Task statement =>
Search the listing below for the word "documented", and copy every line in which it turns up.

● ● ● ●

(* ===== verification/NxGraph.v ===== *)
(** The networkx interface.

    The simulator keeps its graphs in [networkx.Graph] objects and calls
    [add_node], [add_edge], [nodes(data=True)], [get_edge_data], [has_path] and
    [shortest_path].  networkx is not part of this repository, so it appears as
    a typeclass: the operations, and the documented laws the code relies on.
    [AssocGraph] is an executable instance, which shows that the laws can be
    met and lets the examples compute. *)

From S2P Require Import Prelude PyFloat Worklist.

(** Attributes the code attaches to an edge; [None]: the keyword was not given. *)
Record EdgeAttrs := mkAttrs {
  edge_id : string;
  edge_class : string;
  edge_loss : option float;
  edge_synthetic : option bool
}.

(** [add_edge] updates the attribute dictionary of an existing edge. *)
Definition merge_attrs (old : option EdgeAttrs) (new : EdgeAttrs) : EdgeAttrs :=
  match old with
  | None => new
  | Some o =>
      mkAttrs (edge_id new) (edge_class new)
        (match edge_loss new with Some x => Some x | None => edge_loss o end)
        (match edge_synthetic new with Some b => Some b | None => edge_synthetic o end)
  end.

Class NxGraph (G : Type) := {
  nx_empty : G;
  add_node : string → string → G → G;                 (* add_node(n, type=t) *)
  add_edge : string → string → EdgeAttrs → G → G;
  nodes : G → list (string * string);                 (* nodes(data=True) *)
  get_edge : G → string → string → option EdgeAttrs;  (* get_edge_data *)
  has_path : G → string → string → bool;
  shortest_path : G → string → string → option (list string)
}.

Section derived.
Context {G : Type} `{NxGraph G}.

Definition node_type (g : G) (n : string) : option string := dict_get (nodes g) n.
Definition has_node (g : G) (n : string) : bool := bool_decide (is_Some (node_type g n)).
Definition has_edge (g : G) (u v : string) : bool := bool_decide (is_Some (get_edge g u v)).

Definition connected (g : G) (u v : string) : Prop := is_Some (get_edge g u v).

(** [p] is a walk from [u] to [v] along edges. *)
Inductive walk (g : G) : string → string → list string → Prop :=
  | walk_one u : walk g u u [u]
  | walk_cons u w v p : connected g u w → walk g w v p → walk g u v (u :: p).
End derived.

(** The documented behaviour of those operations. *)
Class NxLaws (G : Type) `{NxGraph G} : Prop := {
  nodes_empty : nodes (G:=G) nx_empty = [];
  get_edge_empty u v : get_edge (G:=G) nx_empty u v = None;
  nodes_add_node n t (g : G) : nodes (add_node n t g) = dict_set n t (nodes g);
  get_edge_add_node n t (g : G) u v : get_edge (add_node n t g) u v = get_edge g u v;
  nodes_add_edge u v a (g : G) :
    is_Some (node_type g u) → is_Some (node_type g v) → nodes (add_edge u v a g) = nodes g;
  get_edge_add_edge u v a (g : G) x y :
    get_edge (add_edge u v a g) x y =
      if bool_decide ((x = u ∧ y = v) ∨ (x = v ∧ y = u))
      then Some (merge_attrs (get_edge g u v) a) else get_edge g x y;
  has_path_spec (g : G) u v :
    has_path g u v = true ↔ ∃ p, walk g u v p;
  shortest_path_walk (g : G) u v p : shortest_path g u v = Some p → walk g u v p;
  shortest_path_least (g : G) u v p q :
    shortest_path g u v = Some p → walk g u v q → length p ≤ length q;
  shortest_path_exists (g : G) u v p : walk g u v p → is_Some (shortest_path g u v)
}.

(** * Walks *)

Section walks.
Context {G : Type} `{NxGraph G} (g : G).

Lemma walk_head u v p : walk g u v p → head p = Some u.
Proof. by destruct 1. Qed.

Lemma walk_last u v p : walk g u v p → last p = Some v.
Proof.
  induction 1 as [|u w v p Hc Hw IH]; [done|]. by rewrite last_cons, IH.
Qed.

Lemma walk_suffix u v p x : walk g u v p → x ∈ p → ∃ q, q `suffix_of` p ∧ walk g x v q.
Proof.
  intros Hw. induction Hw as [u|u w v p Hc Hw IH]; intros Hx.
  - apply list_elem_of_singleton in Hx as ->. exists [u]. split; [done|constructor].
  - apply elem_of_cons in Hx as [->|Hx].
    + exists (u :: p). split; [done|]. by eapply walk_cons.
    + destruct (IH Hx) as (q & Hq & ?). exists q. split; [by apply suffix_cons_r|done].
Qed.

(** Cutting the cycles out of a walk. *)
Lemma walk_nodup u v p : walk g u v p → ∃ q, walk g u v q ∧ NoDup q ∧ q ⊆ p.
Proof.
  induction 1 as [u|u w v p Hc Hw (q & Hq & Hn & Hs)].
  - exists [u]. split; [constructor|]. split; [apply NoDup_singleton|done].
  - destruct (decide (u ∈ q)) as [Hu|Hu].
    + destruct (walk_suffix _ _ _ _ Hq Hu) as (r & Hr & Hwr). exists r. split; [done|].
      destruct Hr as [k ->]. apply NoDup_app in Hn as (_ & _ & Hn). split; [done|set_solver].
    + exists (u :: q). split; [by eapply walk_cons|]. split; [by constructor|set_solver].
Qed.
End walks.

(** * An executable instance *)

Record AssocGraph := mkAssoc {
  ag_nodes : list (string * string);
  ag_edges : list (string * string * EdgeAttrs)     (* newest first *)
}.

Module Assoc.
Definition same_ends (e : string * string * EdgeAttrs) (x y : string) : bool :=
  bool_decide ((x = e.1.1 ∧ y = e.1.2) ∨ (x = e.1.2 ∧ y = e.1.1)).

Definition edge_data (es : list (string * string * EdgeAttrs)) (x y : string) : option EdgeAttrs :=
  snd <$> find_row (λ e, same_ends e x y) es.

Definition adjacent (es : list (string * string * EdgeAttrs)) (x : string) : list string :=
  e ← es;
  (if String.eqb e.1.1 x then [e.1.2] else []) ++ (if String.eqb e.1.2 x then [e.1.1] else []).

(** The first walk with exactly [k] edges. *)
Fixpoint walk_of (es : list (string * string * EdgeAttrs)) (k : nat) (u v : string)
    : option (list string) :=
  match k with
  | O => if String.eqb u v then Some [u] else None
  | S k' => head (omap (λ w, cons u <$> walk_of es k' w v) (adjacent es u))
  end.

Definition endpoints (es : list (string * string * EdgeAttrs)) : list string :=
  e ← es; [e.1.1; e.1.2].

Definition shortest (es : list (string * string * EdgeAttrs)) (u v : string) : option (list string) :=
  head (omap (λ k, walk_of es k u v) (seq 0 (S (length (endpoints es))))).
End Assoc.

#[export] Instance AssocGraph_nx : NxGraph AssocGraph := {
  nx_empty := mkAssoc [] [];
  add_node n t g := mkAssoc (dict_set n t (ag_nodes g)) (ag_edges g);
  add_edge u v a g :=
    mkAssoc (ag_nodes g) ((u, v, merge_attrs (Assoc.edge_data (ag_edges g) u v) a) :: ag_edges g);
  nodes g := ag_nodes g;
  get_edge g u v := Assoc.edge_data (ag_edges g) u v;
  has_path g u v := bool_decide (is_Some (Assoc.shortest (ag_edges g) u v));
  shortest_path g u v := Assoc.shortest (ag_edges g) u v
}.

Section assoc_laws.
Context (g : AssocGraph).

Lemma adjacent_spec x y : y ∈ Assoc.adjacent (ag_edges g) x ↔ connected g x y.
Proof.
  unfold connected, Assoc.adjacent. simpl. unfold Assoc.edge_data. split.
  - intros ([[a b] at'] & He & Hin)%list_elem_of_bind. simpl in He.
    assert (Assoc.same_ends (a, b, at') x y = true) as Hs.
    { unfold Assoc.same_ends. apply bool_decide_eq_true. simpl.
      destruct (String.eqb_spec a x), (String.eqb_spec b x); set_solver. }
    destruct (find_row_is_Some (λ e, Assoc.same_ends e x y) _ _ Hin Hs) as [e' He'].
    rewrite He'. by eexists.
  - intros [a' Ha]. apply fmap_Some in Ha as (e & He & _). apply find_row_Some in He as [Hin Hs].
    apply bool_decide_eq_true in Hs. apply list_elem_of_bind. exists e. split; [|done].
    destruct Hs as [[-> ->]|[-> ->]]; rewrite String.eqb_refl; set_solver.
Qed.

Lemma walk_of_sound k u v p :
  Assoc.walk_of (ag_edges g) k u v = Some p → walk g u v p ∧ length p = S k.
Proof.
  revert u p. induction k as [|k IH]; intros u p; simpl.
  - destruct (String.eqb_spec u v) as [->|]; [|done]. intros [= <-]. split; [constructor|done].
  - intros (w & Hw & Hp)%head_Some_elem_of%list_elem_of_omap.
    apply fmap_Some in Hp as (q & Hq & ->). destruct (IH _ _ Hq) as [Hwk Hl].
    split; [|simpl; lia]. eapply walk_cons; [|done]. by apply adjacent_spec.
Qed.

Lemma walk_of_complete u v p :
  walk g u v p → is_Some (Assoc.walk_of (ag_edges g) (pred (length p)) u v).
Proof.
  induction 1 as [u|u w v p Hc Hw [q Hq]]; simpl; [by rewrite String.eqb_refl|].
  destruct p as [|x p]; [by inversion Hw|]. simpl in *.
  assert (u :: q ∈ omap (λ w0, cons u <$> Assoc.walk_of (ag_edges g) (length p) w0 v)
            (Assoc.adjacent (ag_edges g) u)) as Hin.
  { apply list_elem_of_omap. exists w. rewrite Hq. split; [by apply adjacent_spec|done]. }
  destruct (omap _ _); [set_solver|by eexists].
Qed.

Lemma connected_endpoint x y : connected g x y → y ∈ Assoc.endpoints (ag_edges g).
Proof.
  intros (e & He & Hin)%adjacent_spec%list_elem_of_bind. apply list_elem_of_bind. exists e.
  split; [|done]. destruct (String.eqb_spec e.1.1 x), (String.eqb_spec e.1.2 x); set_solver.
Qed.

Lemma walk_tail_endpoints u v p x :
  walk g u v p → x ∈ tail p → x ∈ Assoc.endpoints (ag_edges g).
Proof.
  induction 1 as [u|u w v p Hc Hw IH]; simpl; [set_solver|]. intros Hx.
  pose proof (walk_head _ _ _ _ Hw). destruct p as [|y p]; simplify_eq/=.
  apply elem_of_cons in Hx as [->|Hx]; [by eapply connected_endpoint|auto].
Qed.

(** A walk never needs more edges than there are edge ends. *)
Lemma walk_bounded u v p :
  walk g u v p → ∃ q, walk g u v q ∧ pred (length q) ≤ length (Assoc.endpoints (ag_edges g)).
Proof.
  intros (q & Hq & Hn & _)%walk_nodup. exists q. split; [done|].
  destruct q as [|x q]; [simpl; lia|]. simpl. apply NoDup_cons in Hn as [_ Hn].
  apply submseteq_length, NoDup_submseteq; [done|]. intros y Hy. by eapply walk_tail_endpoints.
Qed.
End assoc_laws.

Lemma head_omap_seq {A} (f : nat → option A) i n x :
  head (omap f (seq i n)) = Some x →
  ∃ k, i ≤ k ∧ f k = Some x ∧ ∀ j, i ≤ j → j < k → f j = None.
Proof.
  revert i. induction n as [|n IH]; intros i; simpl; [done|].
  destruct (f i) eqn:E; simpl.
  - intros [= ->]. exists i. split; [lia|]. split; [done|lia].
  - intros (k & Hk & Hf & Hj)%IH. exists k. split; [lia|]. split; [done|].
    intros j ??. destruct (decide (j = i)) as [->|]; [done|]. apply Hj; lia.
Qed.

#[export] Instance AssocGraph_laws : NxLaws AssocGraph.
Proof.
  assert (∀ (g : AssocGraph) u v p, walk g u v p → is_Some (Assoc.shortest (ag_edges g) u v)) as Hex.
  { intros g u v p (q & Hq & Hl)%walk_bounded. destruct (walk_of_complete _ _ _ _ Hq) as [r Hr].
    unfold Assoc.shortest.
    assert (r ∈ omap (λ k, Assoc.walk_of (ag_edges g) k u v)
                  (seq 0 (S (length (Assoc.endpoints (ag_edges g)))))) as Hin.
    { apply list_elem_of_omap. exists (pred (length q)). split; [|done].
      apply elem_of_seq. lia. }
    destruct (omap _ _); [set_solver|by eexists]. }
  split; try done.
  - intros u v a g x y. simpl. unfold Assoc.edge_data at 1. simpl.
    unfold Assoc.same_ends at 1. simpl. by case_bool_decide.
  - intros g u v. simpl. rewrite bool_decide_eq_true. split.
    + intros [p Hp]. destruct (head_omap_seq _ _ _ _ Hp) as (k & _ & Hk & _).
      exists p. by eapply walk_of_sound.
    + intros [p Hp]. by eapply Hex.
  - intros g u v p Hp. destruct (head_omap_seq _ _ _ _ Hp) as (k & _ & Hk & _). by eapply walk_of_sound.
  - intros g u v p q Hp Hq. destruct (head_omap_seq _ _ _ _ Hp) as (k & _ & Hk & Hj).
    apply walk_of_sound in Hk as [_ ->]. destruct (walk_of_complete _ _ _ _ Hq) as [r Hr].
    assert (length q ≠ 0) by (by destruct q; [inversion Hq|]).
    destruct (decide (k ≤ pred (length q))); [lia|].
    by rewrite Hj in Hr by lia.
Qed.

● ● ● ●

Result of the exercise =>
    a typeclass: the operations, and the documented laws the code relies on.
(** The documented behaviour of those operations. *)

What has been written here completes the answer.